What the task asks:
Retype, word for word, each line between the lines holding "assert (0 ≤ p" and "Proof. intros. by", inclusive, and leave the rest of the data alone.

(Record excerpts Opens)

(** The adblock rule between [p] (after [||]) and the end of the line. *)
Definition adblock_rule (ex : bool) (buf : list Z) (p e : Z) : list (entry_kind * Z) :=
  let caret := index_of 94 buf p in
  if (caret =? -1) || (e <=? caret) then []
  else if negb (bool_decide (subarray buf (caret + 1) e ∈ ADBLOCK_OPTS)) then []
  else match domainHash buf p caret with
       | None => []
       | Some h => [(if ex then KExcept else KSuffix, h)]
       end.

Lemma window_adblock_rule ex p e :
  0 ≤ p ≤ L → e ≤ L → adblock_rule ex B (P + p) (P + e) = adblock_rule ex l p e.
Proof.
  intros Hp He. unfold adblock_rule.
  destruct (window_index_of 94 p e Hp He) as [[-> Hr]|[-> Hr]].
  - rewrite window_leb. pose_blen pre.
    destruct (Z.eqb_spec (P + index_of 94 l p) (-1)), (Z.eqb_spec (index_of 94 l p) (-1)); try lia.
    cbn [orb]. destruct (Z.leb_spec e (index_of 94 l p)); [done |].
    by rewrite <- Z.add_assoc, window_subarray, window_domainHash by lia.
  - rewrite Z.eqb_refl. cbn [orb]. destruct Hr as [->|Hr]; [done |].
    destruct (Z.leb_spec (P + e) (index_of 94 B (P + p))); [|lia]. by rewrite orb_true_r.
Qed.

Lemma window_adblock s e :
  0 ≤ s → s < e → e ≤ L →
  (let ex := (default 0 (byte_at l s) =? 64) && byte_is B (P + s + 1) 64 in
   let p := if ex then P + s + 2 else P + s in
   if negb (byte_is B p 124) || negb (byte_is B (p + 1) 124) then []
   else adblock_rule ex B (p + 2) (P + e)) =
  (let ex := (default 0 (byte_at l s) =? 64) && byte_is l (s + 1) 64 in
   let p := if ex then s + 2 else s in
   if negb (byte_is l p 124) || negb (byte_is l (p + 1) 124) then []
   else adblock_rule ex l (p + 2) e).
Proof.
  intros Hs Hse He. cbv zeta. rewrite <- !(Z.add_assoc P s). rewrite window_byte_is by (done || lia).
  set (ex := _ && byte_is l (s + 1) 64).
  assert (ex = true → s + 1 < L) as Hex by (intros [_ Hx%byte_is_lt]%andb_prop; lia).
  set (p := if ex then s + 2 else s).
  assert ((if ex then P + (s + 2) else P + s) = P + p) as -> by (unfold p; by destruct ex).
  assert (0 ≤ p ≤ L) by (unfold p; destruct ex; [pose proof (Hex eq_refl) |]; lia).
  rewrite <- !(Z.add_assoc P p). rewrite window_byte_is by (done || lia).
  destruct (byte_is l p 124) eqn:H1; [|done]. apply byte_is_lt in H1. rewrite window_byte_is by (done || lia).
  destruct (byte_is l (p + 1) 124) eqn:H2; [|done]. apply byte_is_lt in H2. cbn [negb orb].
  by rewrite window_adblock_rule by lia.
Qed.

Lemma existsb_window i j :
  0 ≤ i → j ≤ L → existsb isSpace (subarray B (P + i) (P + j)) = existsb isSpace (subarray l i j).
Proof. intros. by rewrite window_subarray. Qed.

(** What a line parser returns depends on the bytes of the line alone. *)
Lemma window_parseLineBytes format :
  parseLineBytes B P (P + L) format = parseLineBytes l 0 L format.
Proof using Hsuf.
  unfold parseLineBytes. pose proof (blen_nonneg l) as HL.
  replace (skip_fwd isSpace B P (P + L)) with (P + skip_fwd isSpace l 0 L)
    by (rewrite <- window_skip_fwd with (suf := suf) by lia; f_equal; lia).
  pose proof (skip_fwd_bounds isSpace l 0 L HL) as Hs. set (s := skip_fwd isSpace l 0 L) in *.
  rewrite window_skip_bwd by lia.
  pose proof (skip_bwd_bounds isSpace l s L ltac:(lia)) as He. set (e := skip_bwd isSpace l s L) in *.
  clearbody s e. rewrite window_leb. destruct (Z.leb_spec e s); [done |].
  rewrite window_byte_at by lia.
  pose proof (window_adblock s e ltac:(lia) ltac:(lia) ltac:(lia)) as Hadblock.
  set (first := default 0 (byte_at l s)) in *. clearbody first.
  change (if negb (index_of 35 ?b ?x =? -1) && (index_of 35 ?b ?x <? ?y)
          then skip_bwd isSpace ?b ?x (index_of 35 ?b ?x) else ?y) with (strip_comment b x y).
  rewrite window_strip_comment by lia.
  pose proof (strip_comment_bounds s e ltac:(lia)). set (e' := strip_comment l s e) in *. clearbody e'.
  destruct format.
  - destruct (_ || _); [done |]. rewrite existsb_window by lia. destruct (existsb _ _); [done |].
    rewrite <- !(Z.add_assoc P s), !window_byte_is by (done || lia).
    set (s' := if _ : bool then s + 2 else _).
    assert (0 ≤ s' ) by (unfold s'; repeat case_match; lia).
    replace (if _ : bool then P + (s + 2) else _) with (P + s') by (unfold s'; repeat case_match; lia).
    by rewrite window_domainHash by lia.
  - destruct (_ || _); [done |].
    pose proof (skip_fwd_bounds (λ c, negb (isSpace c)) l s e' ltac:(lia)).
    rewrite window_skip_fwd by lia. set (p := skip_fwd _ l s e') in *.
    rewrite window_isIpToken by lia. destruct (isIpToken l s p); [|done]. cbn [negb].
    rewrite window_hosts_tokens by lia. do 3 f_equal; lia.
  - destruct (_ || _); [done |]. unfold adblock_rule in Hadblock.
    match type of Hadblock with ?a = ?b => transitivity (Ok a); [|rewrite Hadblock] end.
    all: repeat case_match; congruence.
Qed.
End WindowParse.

(Record excerpts Closes)

Task result:
  assert (0 ≤ p ≤ L) by (unfold p; destruct ex; [pose proof (Hex eq_refl) |]; lia).
  rewrite <- !(Z.add_assoc P p). rewrite window_byte_is by (done || lia).
  destruct (byte_is l p 124) eqn:H1; [|done]. apply byte_is_lt in H1. rewrite window_byte_is by (done || lia).
  destruct (byte_is l (p + 1) 124) eqn:H2; [|done]. apply byte_is_lt in H2. cbn [negb orb].
  by rewrite window_adblock_rule by lia.
Qed.

Lemma existsb_window i j :
  0 ≤ i → j ≤ L → existsb isSpace (subarray B (P + i) (P + j)) = existsb isSpace (subarray l i j).
Proof. intros. by rewrite window_subarray. Qed.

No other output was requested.